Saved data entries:

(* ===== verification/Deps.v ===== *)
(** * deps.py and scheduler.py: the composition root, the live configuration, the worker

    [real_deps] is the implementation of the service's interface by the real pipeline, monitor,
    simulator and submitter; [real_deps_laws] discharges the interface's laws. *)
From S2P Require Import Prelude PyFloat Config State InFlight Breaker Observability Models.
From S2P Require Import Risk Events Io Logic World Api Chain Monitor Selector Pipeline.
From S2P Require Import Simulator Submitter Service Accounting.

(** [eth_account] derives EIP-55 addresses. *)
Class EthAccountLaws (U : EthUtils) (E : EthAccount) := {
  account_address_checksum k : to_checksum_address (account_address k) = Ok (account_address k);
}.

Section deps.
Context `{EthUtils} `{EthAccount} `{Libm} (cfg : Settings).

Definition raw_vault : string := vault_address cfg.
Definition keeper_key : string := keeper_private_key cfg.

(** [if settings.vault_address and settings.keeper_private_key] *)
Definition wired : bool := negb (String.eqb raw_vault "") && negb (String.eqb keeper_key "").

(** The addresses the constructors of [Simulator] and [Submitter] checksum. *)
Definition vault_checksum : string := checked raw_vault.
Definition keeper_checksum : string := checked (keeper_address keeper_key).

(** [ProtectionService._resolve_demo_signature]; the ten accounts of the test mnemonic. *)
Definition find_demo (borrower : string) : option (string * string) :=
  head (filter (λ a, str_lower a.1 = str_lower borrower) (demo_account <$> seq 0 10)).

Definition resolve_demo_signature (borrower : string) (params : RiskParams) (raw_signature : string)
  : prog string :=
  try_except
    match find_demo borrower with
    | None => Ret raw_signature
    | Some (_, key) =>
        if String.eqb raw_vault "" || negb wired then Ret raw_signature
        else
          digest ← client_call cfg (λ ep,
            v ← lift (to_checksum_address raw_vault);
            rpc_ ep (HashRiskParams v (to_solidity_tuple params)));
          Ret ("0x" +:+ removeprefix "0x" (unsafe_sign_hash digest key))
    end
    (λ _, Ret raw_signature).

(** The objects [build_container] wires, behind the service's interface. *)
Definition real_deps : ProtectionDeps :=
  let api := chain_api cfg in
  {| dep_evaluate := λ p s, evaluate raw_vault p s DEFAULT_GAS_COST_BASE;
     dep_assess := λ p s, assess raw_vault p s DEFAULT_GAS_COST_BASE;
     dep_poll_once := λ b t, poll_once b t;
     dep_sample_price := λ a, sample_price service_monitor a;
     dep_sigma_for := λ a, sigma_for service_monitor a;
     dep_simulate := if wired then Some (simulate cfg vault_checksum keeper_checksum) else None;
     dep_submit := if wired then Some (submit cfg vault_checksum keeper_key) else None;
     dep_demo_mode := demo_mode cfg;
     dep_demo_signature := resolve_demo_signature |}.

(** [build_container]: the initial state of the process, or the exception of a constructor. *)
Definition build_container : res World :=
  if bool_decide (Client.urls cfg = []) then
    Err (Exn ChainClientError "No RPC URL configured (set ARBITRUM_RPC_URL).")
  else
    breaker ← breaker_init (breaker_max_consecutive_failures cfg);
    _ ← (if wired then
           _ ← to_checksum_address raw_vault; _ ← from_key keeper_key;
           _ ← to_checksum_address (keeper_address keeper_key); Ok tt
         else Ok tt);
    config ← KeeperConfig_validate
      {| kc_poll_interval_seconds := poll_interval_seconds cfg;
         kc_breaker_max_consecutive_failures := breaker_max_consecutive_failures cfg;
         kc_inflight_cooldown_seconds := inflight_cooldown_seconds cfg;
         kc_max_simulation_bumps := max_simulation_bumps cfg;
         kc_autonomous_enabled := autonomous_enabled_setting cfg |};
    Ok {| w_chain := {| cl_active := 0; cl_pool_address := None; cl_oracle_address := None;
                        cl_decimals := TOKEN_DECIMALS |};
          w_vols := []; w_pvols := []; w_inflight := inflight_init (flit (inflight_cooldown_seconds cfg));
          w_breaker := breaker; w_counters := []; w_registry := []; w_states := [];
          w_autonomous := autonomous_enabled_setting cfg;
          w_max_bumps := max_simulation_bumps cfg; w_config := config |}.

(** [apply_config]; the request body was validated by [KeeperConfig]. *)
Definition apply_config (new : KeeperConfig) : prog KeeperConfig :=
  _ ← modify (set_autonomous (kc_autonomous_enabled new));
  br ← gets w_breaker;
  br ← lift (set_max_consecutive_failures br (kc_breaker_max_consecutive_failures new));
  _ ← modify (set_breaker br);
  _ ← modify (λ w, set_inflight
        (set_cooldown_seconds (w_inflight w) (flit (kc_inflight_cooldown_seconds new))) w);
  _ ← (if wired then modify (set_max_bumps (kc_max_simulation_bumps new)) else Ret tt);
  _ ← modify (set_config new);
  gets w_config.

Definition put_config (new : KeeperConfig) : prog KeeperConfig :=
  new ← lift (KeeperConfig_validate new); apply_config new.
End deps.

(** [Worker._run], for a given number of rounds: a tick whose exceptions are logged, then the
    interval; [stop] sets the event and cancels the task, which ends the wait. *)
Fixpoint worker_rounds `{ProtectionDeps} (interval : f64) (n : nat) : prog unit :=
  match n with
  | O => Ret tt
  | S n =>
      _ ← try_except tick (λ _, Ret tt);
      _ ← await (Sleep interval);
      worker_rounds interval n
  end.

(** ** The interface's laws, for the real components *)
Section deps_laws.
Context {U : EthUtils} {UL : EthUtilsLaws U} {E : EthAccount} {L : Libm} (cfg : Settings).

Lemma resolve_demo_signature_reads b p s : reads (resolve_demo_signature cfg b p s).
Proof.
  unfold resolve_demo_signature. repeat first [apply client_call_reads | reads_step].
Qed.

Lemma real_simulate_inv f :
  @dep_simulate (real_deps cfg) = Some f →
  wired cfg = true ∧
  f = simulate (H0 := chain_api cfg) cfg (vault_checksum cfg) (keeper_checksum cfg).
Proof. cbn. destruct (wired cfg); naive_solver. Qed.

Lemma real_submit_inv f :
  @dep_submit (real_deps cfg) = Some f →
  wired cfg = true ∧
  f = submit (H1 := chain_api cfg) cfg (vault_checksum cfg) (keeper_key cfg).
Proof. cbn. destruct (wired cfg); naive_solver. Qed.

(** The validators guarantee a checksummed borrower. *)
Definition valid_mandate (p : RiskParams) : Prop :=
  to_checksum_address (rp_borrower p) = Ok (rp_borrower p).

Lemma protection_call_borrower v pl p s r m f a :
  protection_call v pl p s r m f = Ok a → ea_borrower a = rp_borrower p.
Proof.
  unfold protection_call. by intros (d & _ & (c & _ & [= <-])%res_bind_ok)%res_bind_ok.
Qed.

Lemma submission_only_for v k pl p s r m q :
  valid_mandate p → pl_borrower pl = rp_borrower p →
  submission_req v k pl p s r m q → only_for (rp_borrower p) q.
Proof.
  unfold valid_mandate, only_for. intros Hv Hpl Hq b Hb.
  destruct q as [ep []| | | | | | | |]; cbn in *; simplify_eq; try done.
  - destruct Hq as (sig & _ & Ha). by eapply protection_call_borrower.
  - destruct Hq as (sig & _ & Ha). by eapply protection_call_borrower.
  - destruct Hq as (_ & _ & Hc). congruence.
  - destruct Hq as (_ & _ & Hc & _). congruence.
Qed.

The problem: Within the data above, determine the number of lines that contain the word "prog"; write only that number.

Answer to the exercise: 4